-- Exercise --
Give back only the lines from the one with "assert (Hz : Z.of_nat" through the last line of the data, exactly as they appear.

-- Collected data --
[Start of section]

(** Source: src/runtime/io/Listener.cpp:106-124, Listener::RegisterAccept. *)
Definition RegisterAccept w : world * bool :=
  if (listen_fd_ (app w) <? 0) || bool_decide (active_accept_ev_ (app w) ≠ None)
  then (w, false) else
  let '(allocated, w) := ask w (alloc_ok e) in
  if negb allocated then (w, false) else
  let '(accept_ev, w) := new_event w AcceptOp in
  let '(r, prepared) := PrepAcceptMultishot (io w) accept_ev (listen_fd_ (app w)) in
  let w := set_io w r in
  if negb prepared then (delete_event w accept_ev, false) else
  let w := set_accept w (Some accept_ev) (accept_cancel_requested_ (app w)) in
  (set_io w (Submit (io w)).1, true).

(** Source: src/runtime/io/Listener.cpp:72-87, Listener::Start. *)
Definition Start w (socket bind listen : Z) : world * expected unit IoError :=
  let '(fd, closed) := CreateListenSocket socket bind listen in
  let w := foldl (λ w fd, note w (CloseListen fd)) w closed in
  if fd <? 0 then (w, Unexpected kBindFailed) else
  let '(new_fd, closed) := SocketHandle_Reset (listen_fd_ (app w)) fd in
  let w := set_listen w new_fd closed in
  let '(w, registered) := RegisterAccept w in
  if negb registered then (w, Unexpected kListenFailed) else (w, Value tt).

(** Source: src/runtime/io/Listener.cpp:90-101, Listener::Stop.
    The request to cancel the pending accept. *)
Definition Stop_cancel w : world :=
  match active_accept_ev_ (app w) with
  | Some target =>
    if accept_cancel_requested_ (app w) then w else
    let '(allocated, w) := ask w (alloc_ok e) in
    if negb allocated then w else
    let '(cancel_ev, w) := new_event w CancelOp in
    let '(r, prepared) := PrepCancel (io w) target (Some cancel_ev) in
    let w := set_io w r in
    if prepared : bool then
      let w := set_accept w (Some target) true in
      set_io w (Submit (io w)).1
    else delete_event w cancel_ev
  | None => w
  end.
Lemma Worker_Start_inv added env w : worker_inv added w → worker_inv added (Worker_Start env w).1.
Proof.
  intros Hi. pose proof Hi as [H1 H2 H3 H4 H5 H6 H7 H8].
  destruct (running_ w) eqn:E; [unfold Worker_Start; by rewrite E|].
  assert (listener_ w = None) as Hl by (by destruct (listener_ w)).
  pose proof (Worker_Start_cases env w E H1 Hl (H4 eq_refl) H5) as Hs.
  destruct (Worker_Start env w) as [w' []]; cbn [fst].
  - destruct Hs as (Hr'&Hring'&Ht'&Hl'&Hx'&Hp'&Hn'&Ho').
    split; unfold current; rewrite ?Hr', ?Hring', ?Ht', ?Hl', ?Hx', ?Hn', ?Ho'; try done.
    + intros x. rewrite elem_of_union, elem_of_list_to_set, elem_of_seq.
      intros [?|?%H5]; lia.
    + exact (union_subseteq_l _ _).
    + intros Ha. rewrite H8 by done. unfold current. rewrite Hl, H4 by done.
      exact (union_empty_r_L _).
  - destruct Hs as (Hr'&Hring'&Ht'&Hl'&Hx'&Hp'&n&Hn&Ho'&Hnx&Hnx').
    split; unfold current; rewrite ?Hr', ?Hring', ?Ht', ?Hl', ?Hx', ?Ho'; try done.
    + intros x. rewrite elem_of_union, elem_of_list_to_set, elem_of_seq. intros [?|?%H5]; lia.
    + intros Ha. apply length_zero_iff_nil. by rewrite Hp', H7.
    + intros Ha. rewrite H8 by done. unfold current. rewrite Hl, H4 by done.
      rewrite H7 in Hn by done. simpl in Hn. assert (n = 0%nat) as -> by lia. exact (union_empty_l_L _).
Qed.

Inductive worker_op := DoAdd | DoStart (env : worker_env) | DoStop.

Definition run_op (o : worker_op) (w : worker) : worker :=
  match o with
  | DoAdd => AddListener w
  | DoStart env => (Worker_Start env w).1
  | DoStop => Worker_Stop w
  end.

Definition adds (o : worker_op) : bool := match o with DoAdd => true | _ => false end.

Lemma run_op_inv o added w :
  worker_inv added w → worker_inv (adds o || added) (run_op o w).
Proof.
  intros Hi. destruct o; simpl.
  - by destruct Hi as [H1 H2 H3 H4 H5 H6 H7 H8]; split.
  - by apply Worker_Start_inv.
  - by apply Worker_Stop_inv.
Qed.

(** C39: the life cycle of a worker: after any calls of [AddListener], [Start] (with
    any outcome of the ring and the listeners) and [Stop], the worker has a ring,
    a thread and a listener exactly while it runs, and no listener at all
    otherwise; the sockets of its listeners are open; and, unless listeners were
    added, no other socket is, so a failed [Start] and a [Stop] leave none (given that
    the ring runs the task in which [Stop] stops the listeners). *)
Theorem worker_lifecycle (ops : list worker_op) :
  let w := foldr run_op Worker_new ops in
  ring_ w = running_ w ∧ thread_ w = running_ w ∧
  (running_ w = true ↔ is_Some (listener_ w)) ∧
  (running_ w = false → current w = []) ∧
  list_to_set (current w) ⊆ open_listeners w ∧
  (Forall (λ o, adds o = false) ops → open_listeners w = list_to_set (current w)).
Proof.
  intros w. assert (worker_inv (existsb adds ops) w) as [H1 H2 H3 H4 H5 H6 H7 H8].
  { subst w. induction ops as [|o ops IH]; simpl; [by split|by apply run_op_inv]. }
  split_and!; try done.
  - rewrite H3. apply bool_decide_eq_true.
  - intros Hr. unfold current. rewrite H4 by done. rewrite Hr in H3. by destruct (listener_ w).
  - intros Hf. apply H8. rewrite <-not_true_iff_false, existsb_exists.
    intros (o&Ho&Ha). rewrite Forall_forall in Hf. apply list_elem_of_In, Hf in Ho. congruence.
Qed.

(** When a listener that was added fails to start, those added before it are
    dropped without [Listener::Stop]: their sockets stay open, and accept. *)
Example failed_Start_leaves_socket :
  let env := mkWorkerEnv true (λ l, negb (l =? 2)%nat) in
  let '(w, ok) := Worker_Start env (AddListener (AddListener Worker_new)) in
  ok = false ∧ current w = [] ∧ open_listeners w = {[1%nat]} ∧ factory_ w = false.
Proof. vm_compute. done. Qed.

(** ** Waiting for sessions to end *)

(** Source: src/runtime/io/Worker.cpp:149-160, Worker::WaitForZeroSessions.
    [live k] is the number of sessions at the [k]-th poll and [now k] the clock at
    its [k]-th reading, in milliseconds. *)
Fixpoint wait_loop (fuel : nat) (k : nat) (live now : nat → Z) (deadline : Z) : option bool :=
  match fuel with
  | O => None
  | S fuel =>
    if live k =? 0 then Some true else
    if deadline <=? now (S k) then Some false else wait_loop fuel (S k) live now deadline
  end.

Definition WaitForZeroSessions (fuel : nat) (live now : nat → Z) (timeout : Z) : option bool :=
  wait_loop fuel 0 live now (now 0%nat + timeout).

Lemma wait_loop_spec fuel k live now deadline :
  (∀ j, now j + 10 ≤ now (S j)) → deadline - now (S k) < 10 * Z.of_nat fuel - 10 →
  (0 < fuel)%nat →
  ∃ r, wait_loop fuel k live now deadline = Some r ∧
    (r = true ↔ ∃ j, (k ≤ j)%nat ∧ live j = 0 ∧ ∀ i, (k ≤ i < j)%nat → now (S i) < deadline).
Proof.
  intros Hnow. revert k. induction fuel as [|fuel IH]; intros k Hd Hf; [lia|]. simpl.
  destruct (Z.eqb_spec (live k) 0) as [E|E].
  { exists true. split; [done|]. split; [|done]. intros _. exists k. split_and!; [done|done|lia]. }
  destruct (Z.leb_spec deadline (now (S k))) as [Ed|Ed].
  { exists false. split; [done|]. split; [done|]. intros (j&Hj&Hz&Hi).
    destruct (decide (j = k)) as [->|Hne]; [done|]. specialize (Hi k ltac:(lia)). lia. }
  specialize (Hnow (S k)) as Hk. destruct (IH (S k)) as (r&Hr&Hiff); [lia|lia|].
  exists r. split; [done|]. rewrite Hiff. split; intros (j&Hj&Hz&Hi).
  - exists j. split_and!; [lia|done|]. intros i Hik. destruct (decide (i = k)) as [->|]; [done|].
    apply Hi. lia.
  - exists j. destruct (decide (j = k)) as [->|Hne]; [done|]. split_and!; [lia|done|].
    intros i Hik. apply Hi. lia.
Qed.
(** What a line of a playlist must become: blank lines stay, in a tag line
    exactly the values of its [URI] attributes change, any other line is a URI. *)
Definition line_proxied (proxy : bytes → bytes) (base_url line out : bytes) : Prop :=
  let line := strip_cr line in
  if decide (line = []) then out = []
  else if starts_with (txt "#") line then
    tag_uris out = (map (λ seg, (seg.1, proxied_uri proxy base_url seg.2)) (tag_uris line).1,
                    (tag_uris line).2)
  else out = proxy (ResolveUrl base_url line).

Lemma rewrite_line_proxied proxy base_url line :
  (∀ url, (quote ∉ proxy url) ∧ (LF ∉ proxy url)) → LF ∉ line →
  ∃ out, rewrite_line proxy base_url line = Some out ∧ (LF ∉ out) ∧ line_proxied proxy base_url line out.
Proof.
  intros Hclean Hlf. unfold rewrite_line, line_proxied.
  assert (LF ∉ strip_cr line) as Hs.
  { unfold strip_cr. destruct (reverse line) as [|c rest] eqn:E; [done|]. case_decide; [|done].
    intros Hin. apply Hlf. rewrite <-(reverse_involutive line), E.
    rewrite elem_of_reverse in *. by right. }
  generalize dependent (strip_cr line). clear Hlf line. intros line Hlf.
  destruct (decide (line = [])) as [->|Hne].
  { exists []. split; [done|]. split; [apply not_elem_of_nil|done]. }
  rewrite bool_decide_false by done. destruct (starts_with (txt "#") line).
  - rewrite rewrite_tag_render by lia. eexists. split; [done|].
    split; [by apply render_no_lf|]. unfold tag_uris.
    apply (scan_render _ _ (proxied_uri proxy base_url)); [|lia|lia].
    intros u. by apply proxied_uri_no_quote.
  - eexists. split; [done|]. split; [apply Hclean|done].
Qed.
(* ===== verification/Logging.v ===== *)
(** * Logging

    [src/modules/observability/Logging.cpp] and [Logging.h]: levels and their names,
    the configuration from a variable of the environment, and which messages reach
    spdlog.  spdlog itself is not part of the sources: the class [Spdlog] has the
    functions that are called, [SpdlogOk] what its documentation says of the level. *)

From S2P Require Import Prelude Text HttpRequest.

#[local] Open Scope Z_scope.

(** Source: include/iouring_runtime/observability/Logging.h:11-19, LogLevel. *)
Inductive LogLevel := kTrace | kDebug | kInfo | kWarn | kError | kCritical | kOff.

#[global] Instance LogLevel_eq : EqDecision LogLevel.
Proof. solve_decision. Defined.

(** Source: include/iouring_runtime/observability/Logging.h:21-31, LogCategory. *)
Inductive LogCategory :=
| kRuntime | kRing | kListener | kSession | kWeb | kHttp | kRouter | kProxy | kTls.

(** Source: include/iouring_runtime/observability/Logging.h:33-37, LoggingOptions. *)
Record LoggingOptions := mkLoggingOptions {
  level : LogLevel; include_timestamp : bool; include_thread_id : bool }.

(** Source: src/modules/observability/Logging.cpp:13-31, ToSpdlogLevel.
    The values of spdlog's enumeration. *)
Definition ToSpdlogLevel (l : LogLevel) : Z :=
  match l with
  | kTrace => 0 | kDebug => 1 | kInfo => 2 | kWarn => 3 | kError => 4 | kCritical => 5 | kOff => 6
  end.

(** Source: src/modules/observability/Logging.cpp:33-39, Lowercase. *)
Definition Lowercase (raw : bytes) : bytes := ToLower <$> raw.

(** Source: src/modules/observability/Logging.cpp:43-67, ParseLogLevel. *)
Definition ParseLogLevel (raw : bytes) : option LogLevel :=
  let value := Lowercase raw in
  let named s := bool_decide (value = txt s) in
  if named "trace"%string then Some kTrace else
  if named "debug"%string then Some kDebug else
  if named "info"%string then Some kInfo else
  if named "warn"%string || named "warning"%string then Some kWarn else
  if named "error"%string || named "err"%string then Some kError else
  if named "critical"%string || named "fatal"%string then Some kCritical else
  if named "off"%string || named "none"%string then Some kOff else None.

(** Source: src/modules/observability/Logging.cpp:112-133, CategoryName. *)
Definition CategoryName (c : LogCategory) : bytes :=
  match c with
  | kRuntime => txt "runtime" | kRing => txt "ring" | kListener => txt "listener"
  | kSession => txt "session" | kWeb => txt "web" | kHttp => txt "http"
  | kRouter => txt "router" | kProxy => txt "proxy" | kTls => txt "tls"
  end.

Class Spdlog (L : Type) := {
  set_level : Z → L → L;
  set_pattern : bytes → L → L;
  default_logger : L → bool;
  should_log : Z → L → bool;
  spdlog_log : Z → bytes → L → L;
}.

(** A message passes if its level is at least the one set. *)
Class SpdlogOk (L : Type) `{Spdlog L} := {
  default_set_level n s : default_logger (set_level n s) = default_logger s;
  default_set_pattern p s : default_logger (set_pattern p s) = default_logger s;
  should_log_set_level m n s : should_log m (set_level n s) = (n <=? m);
  should_log_set_pattern m p s : should_log m (set_pattern p s) = should_log m s;
}.

Section Logging.
Context {L : Type} `{Spdlog L}.

(** Source: src/modules/observability/Logging.cpp:69-81, ConfigureLogging. *)
Definition ConfigureLogging (options : LoggingOptions) (s : L) : L :=
  let s := set_level (ToSpdlogLevel (level options)) s in
  if include_timestamp options && include_thread_id options then
    set_pattern (txt "[%Y-%m-%d %H:%M:%S.%e] [%t] [%^%l%$] %v") s
  else if include_timestamp options then
    set_pattern (txt "[%Y-%m-%d %H:%M:%S.%e] [%^%l%$] %v") s
  else if include_thread_id options then set_pattern (txt "[%t] [%^%l%$] %v") s
  else set_pattern (txt "[%^%l%$] %v") s.

(** Source: src/modules/observability/Logging.cpp:83-97, ConfigureLoggingFromEnv.
    [raw] is the value of the variable. *)
Definition ConfigureLoggingFromEnv (raw : option bytes) (s : L) : L * bool :=
  match raw with
  | None => (s, false)
  | Some raw =>
    match ParseLogLevel raw with
    | None => (s, false)
    | Some l => (ConfigureLogging (mkLoggingOptions l true true) s, true)
    end
  end.

(** Source: src/modules/observability/Logging.cpp:99-105, ShouldLog. *)
Definition ShouldLog (l : LogLevel) (s : L) : bool :=
  if decide (l = kOff) then false else default_logger s && should_log (ToSpdlogLevel l) s.

(** Source: src/modules/observability/Logging.cpp:107-109, LogMessage. *)
Definition LogMessage (l : LogLevel) (c : LogCategory) (message : bytes) (s : L) : L :=
  spdlog_log (ToSpdlogLevel l) (txt "[" ++ CategoryName c ++ txt "] " ++ message) s.

(** Source: include/iouring_runtime/observability/Logging.h:46-55, Log.
    [message] is the formatted text. *)
Definition Log (l : LogLevel) (c : LogCategory) (message : bytes) (s : L) : L :=
  if negb (ShouldLog l s) then s else LogMessage l c message s.

Context `{!SpdlogOk L}.

Lemma ShouldLog_configured options l s :
  ShouldLog l (ConfigureLogging options s) =
  negb (bool_decide (l = kOff)) && default_logger s && (ToSpdlogLevel (level options) <=? ToSpdlogLevel l).
Proof.
  unfold ShouldLog, ConfigureLogging. case_decide as E.
  { by rewrite bool_decide_true. }
  rewrite bool_decide_false by done. simpl.
  destruct (include_timestamp options), (include_thread_id options); simpl;
    by rewrite default_set_pattern, default_set_level, should_log_set_pattern, should_log_set_level.
Qed.

(** A level named in the environment, in any case, takes effect: from then on exactly
    the messages of that level and above are written, with the name of their
    category; any other value changes nothing. *)
Theorem logging_from_env raw s l c message :
  default_logger s = true →
  match ParseLogLevel raw with
  | Some threshold =>
    let s' := (ConfigureLoggingFromEnv (Some raw) s).1 in
    Log l c message s' =
      if negb (bool_decide (l = kOff)) && (ToSpdlogLevel threshold <=? ToSpdlogLevel l)
      then LogMessage l c message s' else s'
  | None => ConfigureLoggingFromEnv (Some raw) s = (s, false)
  end.
Proof.
  intros Hd. unfold ConfigureLoggingFromEnv. destruct (ParseLogLevel raw) as [t|] eqn:E; [|done].
  cbn [fst]. unfold Log. rewrite ShouldLog_configured, Hd, andb_true_r. cbn [level].
  by destruct (negb (bool_decide (l = kOff)) && _).
Qed.
End Logging.

(** Names are read in any case. *)
Lemma ParseLogLevel_case raw raw' : Lowercase raw = Lowercase raw' → ParseLogLevel raw = ParseLogLevel raw'.
Proof. unfold ParseLogLevel. by intros ->. Qed.

(** A logger that keeps what it wrote. *)
#[global] Instance sample_spdlog : Spdlog (Z * list (Z * bytes)) := {
  set_level n s := (n, s.2);
  set_pattern _ s := s;
  default_logger _ := true;
  should_log m s := s.1 <=? m;
  spdlog_log m t s := (s.1, s.2 ++ [(m, t)]);
}.

#[global] Instance sample_spdlog_ok : SpdlogOk (Z * list (Z * bytes)).
Proof. by split. Qed.

Lemma logging_from_env_witness :
  let s := (ConfigureLoggingFromEnv (Some (txt "Warning")) (2, [])).1 in
  Log kInfo kRing (txt "quiet") s = s ∧ (Log kError kTls (txt "handshake") s).2 = [(4, txt "[tls] handshake")].
Proof.
  pose proof (λ l c m, logging_from_env (txt "Warning") (2, []) l c m eq_refl) as Hlog.
  vm_compute ParseLogLevel in Hlog. cbv zeta in *. split; by rewrite Hlog.
Defined.
(** So are the frames of the server, for a reader that follows the same rules. *)
Lemma SendWsFrame_reads o payload : 0 ≤ o < 16 → zlen payload ≤ 1024 * 1024 →
  reads (SendWsFrame o payload) o payload.
Proof.
  intros Ho Hlen t. pose proof (zlen_nonneg payload). unfold SendWsFrame. cbn [app]. rewrite <-!app_assoc.
  destruct (extended_length (byte_of (Z.lor 128 o)) 0 (zlen payload) (payload ++ t))
    as (He&Hm&Hs); [by left|lia|]. set (s := _ :: _) in *.
  rewrite read_frame_extended, He by done. rewrite (proj2 (Z.ltb_ge _ _)) by lia. rewrite Hm.
  cbv zeta. cbn [Z.eqb negb andb].
  set (L := length_bytes 0 (zlen payload)) in *. pose proof (zlen_nonneg L). pose proof (zlen_nonneg t).
  assert (zlen s = 1 + zlen L + zlen payload + zlen t) as Hz.
  { unfold s. rewrite zlen_cons, !zlen_app. lia. }
  rewrite !(proj2 (Z.ltb_ge _ _)) by lia.
  assert (∀ k, 0 ≤ k → zdrop (1 + zlen L + k) s = zdrop k (payload ++ t)) as Hdrop.
  { intros k Hk. unfold s. change (_ :: L ++ ?x) with ((byte_of (Z.lor 128 o) :: L) ++ x).
    rewrite zdrop_app_ge by (rewrite zlen_cons; lia). f_equal. rewrite zlen_cons. lia. }
  pose proof (Hdrop 0 ltac:(lia)) as Hd0. rewrite Z.add_0_r, zdrop_0 in Hd0. rewrite Hd0.
  rewrite ztake_app_le, ztake_all by lia. rewrite Hdrop by lia.
  rewrite zdrop_app_ge, Z.sub_diag, zdrop_0 by lia. unfold s. rewrite at_cons_0. by rewrite lor_opcode.
Qed.

(** ** Frames of clients *)

Lemma xor_byte_lxor x y : byte_of (Z.lxor (byte_val x) (byte_val y)) = xor_byte x y.
Proof.
  assert (forallb (λ i, forallb (λ j, bool_decide (byte_of (Z.lxor (byte_val (byte_of i)) (byte_val (byte_of j))) = xor_byte (byte_of i) (byte_of j)))
    (seqZ 0 256)) (seqZ 0 256) = true) as H by (by vm_compute).
  rewrite forallb_forall in H. specialize (H (byte_val x)). rewrite <-list_elem_of_In, elem_of_seqZ, forallb_forall in H.
  specialize (H ltac:(pose proof (byte_val_range x); lia) (byte_val y)). rewrite <-list_elem_of_In, elem_of_seqZ in H.
  specialize (H ltac:(pose proof (byte_val_range y); lia)). apply bool_decide_eq_true in H. by rewrite !byte_of_val in H.
Qed.

(** Byte [i] is combined with byte [i mod 4] of the key. *)
Lemma mask_with_unmask a b c d payload : mask_with (a, b, c, d) payload = unmask [a; b; c; d] payload.
Proof.
  assert (∀ k payload, mask_with (match (k mod 4)%nat with 0 => (a, b, c, d) | 1 => (b, c, d, a) | 2 => (c, d, a, b) | _ => (d, a, b, c) end)%nat payload =
    imap (λ i x, byte_of (Z.lxor (byte_val x) (at_ [a; b; c; d] (Z.of_nat (k + i) mod 4)))) payload) as H.
  { intros k p. revert k. induction p as [|x p IH]; intros k; [done|]. specialize (IH (S k)).
    assert (Hk : (k mod 4 < 4)%nat) by (apply Nat.mod_upper_bound; lia).
    assert (HS : (S k mod 4 = if decide (k mod 4 = 3) then 0 else S (k mod 4))%nat).
    { pose proof (Nat.div_mod_eq k 4) as Hd. case_decide as E; symmetry.
      - apply (Nat.mod_unique _ _ (S (k / 4))); lia.
      - apply (Nat.mod_unique _ _ (k / 4)); lia. }
    assert (Hz : Z.of_nat (k + 0) mod 4 = Z.of_nat (k mod 4)) by (rewrite Nat.add_0_r, Nat2Z.inj_mod; done).
    cbn [imap mask_with]. rewrite Hz.
    replace (imap _ p) with (imap (λ i x, byte_of (Z.lxor (byte_val x) (at_ [a; b; c; d] (Z.of_nat (S k + i) mod 4)))) p)
      by (apply imap_ext; intros i y _; unfold compose; do 5 f_equal; lia).
    rewrite <-IH, HS. destruct (k mod 4)%nat as [|[|[|[|]]]]; [..|lia]; case_decide; try lia; by rewrite <-xor_byte_lxor. }
  exact (H 0%nat payload).
Qed.
Lemma byte_of_mod n : byte_of (n mod 256) = byte_of n.
Proof. rewrite <-(byte_of_val (byte_of n)). by rewrite byte_val_of. Qed.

[End of section]

-- Response --
    assert (Hz : Z.of_nat (k + 0) mod 4 = Z.of_nat (k mod 4)) by (rewrite Nat.add_0_r, Nat2Z.inj_mod; done).
    cbn [imap mask_with]. rewrite Hz.
    replace (imap _ p) with (imap (λ i x, byte_of (Z.lxor (byte_val x) (at_ [a; b; c; d] (Z.of_nat (S k + i) mod 4)))) p)
      by (apply imap_ext; intros i y _; unfold compose; do 5 f_equal; lia).
    rewrite <-IH, HS. destruct (k mod 4)%nat as [|[|[|[|]]]]; [..|lia]; case_decide; try lia; by rewrite <-xor_byte_lxor. }
  exact (H 0%nat payload).
Qed.
Lemma byte_of_mod n : byte_of (n mod 256) = byte_of n.
Proof. rewrite <-(byte_of_val (byte_of n)). by rewrite byte_val_of. Qed.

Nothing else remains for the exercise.